I must admit...staying in Baltimore would be hard, because there is no plan from there. We have been moving around since leaving home for college...and there was always a plan to keep going. Adam's job at the agency meant to opportunity to move and travel, thus how we ended up in Hawaii (it could have easily been Germany, Japan, or England). Well we knew we wouldn't always be there, so there was always a plan for later, and the same with coming here...we were moving to AD for a few years, and then coming back. But if AD doesn't work out, we are here. There is no plan from that. I don't know how to sit with that I guess, it's a very weird feeling. We have never been settled, and it feels like we are facing that... We don't know what it means to be settled, for us. We know what it means for the rest of the world (for the most part).

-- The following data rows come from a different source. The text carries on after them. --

(** X10 with the model named in the environment and the pitch typed on
    standard input. *)
Lemma agents_use_configured_model_witness :
  fst (get_pitch None None Disk.env (start 0)) = Ok (stdin Disk.env)
  /\ nonempty (strip (stdin Disk.env)) = true
  /\ llm (ceo_agent Disk.env) = lit "openai/gpt-4o".
Proof.
  split; [reflexivity|]. split; [reflexivity|].
  assert (Hin : In (ceo_agent Disk.env)
                   (agents (snd (run Sample.stub Disk.env 0 None None)))).
  { vm_compute. left. reflexivity. }
  exact (proj1 (proj2 (agents_use_configured_model
                         Sample.stub Disk.env 0 None None (stdin Disk.env)
                         (snd (get_pitch None None Disk.env (start 0)))
                         eq_refl eq_refl (ceo_agent Disk.env) Hin))
               (lit "openai/gpt-4o") eq_refl).
Defined.

(** X13 with the example pitch in the file the panel names. *)
Lemma example_pitch_is_accepted_witness :
  truthy (Some Disk.path) = Some Disk.path
  /\ files Disk.env Disk.path = Some example_pitch
  /\ nth_error
       (generations
          (history (snd (run Sample.stub Disk.env 0 None (Some Disk.path)))))
       0
     = Some (0, ceo_task example_pitch 0, Some (lit "CEO-Q")).
Proof.
  split; [reflexivity|]. split; [reflexivity|].
  exact (proj2 (proj2 (example_pitch_is_accepted
                         Sample.stub Disk.env 0 Disk.path
                         eq_refl eq_refl))).
Defined.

Adam and I have been figuring out what we want traversing the trials and tribulations of life. When we first met it was easy, we both wanted to get married, secure awesome jobs that we love, buy the new house and cars, get a dog, have some kids...you know, the typical "settled" lifestyle. Well the marriage thing has been AWESOME, and love our career fields, but the first bump in the road came with home ownership....we hated it. The time spent cleaning and maintaining and the responsibility for EVERYTHING, ugh, we hated missing the beach and kayaking and traveling to cut the grass and clean the floors. Cars, that was cool, but not having two of them... Pets: we found a cat to be the perfect amount of responsibility, you don't have to board them or pawn them off on friends/family when you are out of town (haha, funny statement, because out cat currently resides in NH with my parents), and doesn't require walks and such. So we started to realize if we can't handle a house or a dog, there was no way that we could handle kids.
This is where my struggle is if we stay here...is it settling down? What does that mean for us? I just feel with our current lifestyle here in Baltimore, I am constantly waiting for the "what's next" stage...
So the answer to "what is up with us?"....WHO KNOWS :)
But now you are as up-to-date and clueless as we are.